AVAILABLE DATA section start
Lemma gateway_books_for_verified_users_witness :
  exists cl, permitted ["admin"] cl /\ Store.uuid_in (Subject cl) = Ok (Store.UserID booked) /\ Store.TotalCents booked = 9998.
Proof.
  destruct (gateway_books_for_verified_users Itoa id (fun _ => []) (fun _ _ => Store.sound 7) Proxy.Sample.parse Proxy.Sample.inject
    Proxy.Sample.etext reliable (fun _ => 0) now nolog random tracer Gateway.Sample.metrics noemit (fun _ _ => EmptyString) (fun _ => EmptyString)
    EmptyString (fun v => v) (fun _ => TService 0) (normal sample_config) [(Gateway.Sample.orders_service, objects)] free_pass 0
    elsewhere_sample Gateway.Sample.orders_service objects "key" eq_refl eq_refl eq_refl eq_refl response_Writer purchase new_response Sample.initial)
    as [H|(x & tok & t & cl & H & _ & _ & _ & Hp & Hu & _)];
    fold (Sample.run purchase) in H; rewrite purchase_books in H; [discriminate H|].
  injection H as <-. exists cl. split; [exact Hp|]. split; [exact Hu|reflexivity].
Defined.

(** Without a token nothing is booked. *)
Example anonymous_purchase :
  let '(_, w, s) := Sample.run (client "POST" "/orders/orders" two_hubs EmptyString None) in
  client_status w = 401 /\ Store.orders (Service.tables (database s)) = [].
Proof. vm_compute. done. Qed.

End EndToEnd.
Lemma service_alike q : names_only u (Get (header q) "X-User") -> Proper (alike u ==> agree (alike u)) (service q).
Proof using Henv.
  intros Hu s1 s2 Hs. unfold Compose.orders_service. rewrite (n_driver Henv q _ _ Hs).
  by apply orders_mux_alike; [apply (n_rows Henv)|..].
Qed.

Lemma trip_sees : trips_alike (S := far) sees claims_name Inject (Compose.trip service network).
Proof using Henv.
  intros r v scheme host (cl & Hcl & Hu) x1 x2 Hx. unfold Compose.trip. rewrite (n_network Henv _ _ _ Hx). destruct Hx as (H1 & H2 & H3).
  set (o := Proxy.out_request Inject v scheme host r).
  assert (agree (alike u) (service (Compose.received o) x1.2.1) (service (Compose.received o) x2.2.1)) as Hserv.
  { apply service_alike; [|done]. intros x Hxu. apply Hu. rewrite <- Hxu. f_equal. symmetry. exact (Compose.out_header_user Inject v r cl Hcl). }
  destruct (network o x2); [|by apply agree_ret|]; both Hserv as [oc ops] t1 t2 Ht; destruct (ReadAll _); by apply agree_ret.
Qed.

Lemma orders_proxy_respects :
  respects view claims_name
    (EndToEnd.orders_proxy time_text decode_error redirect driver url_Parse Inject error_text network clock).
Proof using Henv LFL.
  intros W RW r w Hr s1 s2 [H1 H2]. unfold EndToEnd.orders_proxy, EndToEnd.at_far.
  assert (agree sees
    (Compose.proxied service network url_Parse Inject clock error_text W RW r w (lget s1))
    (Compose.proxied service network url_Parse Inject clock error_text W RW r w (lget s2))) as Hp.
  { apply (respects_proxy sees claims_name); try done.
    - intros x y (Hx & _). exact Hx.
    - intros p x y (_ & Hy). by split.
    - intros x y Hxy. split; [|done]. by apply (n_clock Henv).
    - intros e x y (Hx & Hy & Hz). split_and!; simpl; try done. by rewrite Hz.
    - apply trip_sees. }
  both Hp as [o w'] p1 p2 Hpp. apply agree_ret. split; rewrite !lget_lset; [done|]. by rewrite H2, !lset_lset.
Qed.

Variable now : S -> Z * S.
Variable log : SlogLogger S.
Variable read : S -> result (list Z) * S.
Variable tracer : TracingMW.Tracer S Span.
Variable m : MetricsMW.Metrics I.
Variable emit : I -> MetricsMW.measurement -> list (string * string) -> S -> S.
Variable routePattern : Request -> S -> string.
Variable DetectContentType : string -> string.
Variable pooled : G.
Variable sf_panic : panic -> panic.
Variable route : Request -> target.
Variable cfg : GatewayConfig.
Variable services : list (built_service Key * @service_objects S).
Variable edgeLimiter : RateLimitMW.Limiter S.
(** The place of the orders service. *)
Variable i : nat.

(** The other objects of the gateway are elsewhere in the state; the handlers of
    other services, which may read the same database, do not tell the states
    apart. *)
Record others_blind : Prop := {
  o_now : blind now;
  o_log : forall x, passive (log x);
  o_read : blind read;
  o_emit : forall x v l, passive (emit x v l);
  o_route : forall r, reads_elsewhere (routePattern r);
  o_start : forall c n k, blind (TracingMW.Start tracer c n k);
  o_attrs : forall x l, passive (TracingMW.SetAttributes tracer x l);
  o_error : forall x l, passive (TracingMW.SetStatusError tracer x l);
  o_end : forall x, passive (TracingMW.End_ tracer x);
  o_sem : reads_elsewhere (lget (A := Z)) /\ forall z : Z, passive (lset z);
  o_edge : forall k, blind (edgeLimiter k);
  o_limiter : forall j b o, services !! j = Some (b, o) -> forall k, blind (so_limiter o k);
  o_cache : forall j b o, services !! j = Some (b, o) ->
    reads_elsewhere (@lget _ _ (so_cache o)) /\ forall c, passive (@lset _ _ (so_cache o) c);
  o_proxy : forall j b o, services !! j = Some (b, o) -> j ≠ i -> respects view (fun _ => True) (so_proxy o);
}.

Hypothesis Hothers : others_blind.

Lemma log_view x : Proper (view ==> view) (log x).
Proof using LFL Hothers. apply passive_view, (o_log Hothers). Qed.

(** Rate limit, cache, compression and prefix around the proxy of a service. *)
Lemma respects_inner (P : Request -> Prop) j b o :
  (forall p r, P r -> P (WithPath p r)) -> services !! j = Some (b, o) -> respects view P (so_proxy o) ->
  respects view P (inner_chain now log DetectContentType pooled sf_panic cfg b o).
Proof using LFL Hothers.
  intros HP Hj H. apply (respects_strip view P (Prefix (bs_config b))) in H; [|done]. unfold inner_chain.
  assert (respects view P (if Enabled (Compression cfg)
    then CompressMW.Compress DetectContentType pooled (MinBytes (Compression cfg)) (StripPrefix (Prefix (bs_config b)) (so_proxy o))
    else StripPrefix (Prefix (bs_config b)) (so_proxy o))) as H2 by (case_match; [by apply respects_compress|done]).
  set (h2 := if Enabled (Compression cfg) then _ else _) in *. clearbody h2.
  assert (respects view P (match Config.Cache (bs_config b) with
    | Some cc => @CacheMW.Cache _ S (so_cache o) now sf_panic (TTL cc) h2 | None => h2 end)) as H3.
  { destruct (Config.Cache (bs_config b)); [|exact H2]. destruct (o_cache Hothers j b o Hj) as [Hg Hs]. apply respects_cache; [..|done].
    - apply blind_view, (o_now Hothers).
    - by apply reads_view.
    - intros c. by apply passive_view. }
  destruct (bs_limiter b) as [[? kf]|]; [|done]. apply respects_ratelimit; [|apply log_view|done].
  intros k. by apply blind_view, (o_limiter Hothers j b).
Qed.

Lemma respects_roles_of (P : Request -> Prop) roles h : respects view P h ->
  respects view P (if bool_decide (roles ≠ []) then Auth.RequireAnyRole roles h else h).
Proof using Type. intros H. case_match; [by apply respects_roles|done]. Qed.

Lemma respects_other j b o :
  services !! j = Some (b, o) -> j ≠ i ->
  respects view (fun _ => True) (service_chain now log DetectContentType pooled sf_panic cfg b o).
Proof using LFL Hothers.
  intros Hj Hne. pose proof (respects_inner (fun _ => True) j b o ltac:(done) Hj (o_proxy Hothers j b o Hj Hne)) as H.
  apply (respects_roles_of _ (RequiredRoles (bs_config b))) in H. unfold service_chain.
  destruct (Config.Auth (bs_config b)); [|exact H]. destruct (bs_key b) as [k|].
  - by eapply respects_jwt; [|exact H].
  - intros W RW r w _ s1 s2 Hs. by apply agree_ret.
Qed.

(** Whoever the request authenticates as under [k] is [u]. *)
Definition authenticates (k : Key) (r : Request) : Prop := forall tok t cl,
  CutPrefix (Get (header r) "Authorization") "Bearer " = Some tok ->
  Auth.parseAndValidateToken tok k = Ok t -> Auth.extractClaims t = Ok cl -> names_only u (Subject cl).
AVAILABLE DATA section end
### EXERCISE DIRECTIONS
Extract each line from the entries above that contains the string "DetectContentType".

### EXERCISE RESPONSE
Variable DetectContentType : string -> string.
  respects view P (inner_chain now log DetectContentType pooled sf_panic cfg b o).
    then CompressMW.Compress DetectContentType pooled (MinBytes (Compression cfg)) (StripPrefix (Prefix (bs_config b)) (so_proxy o))
  respects view (fun _ => True) (service_chain now log DetectContentType pooled sf_panic cfg b o).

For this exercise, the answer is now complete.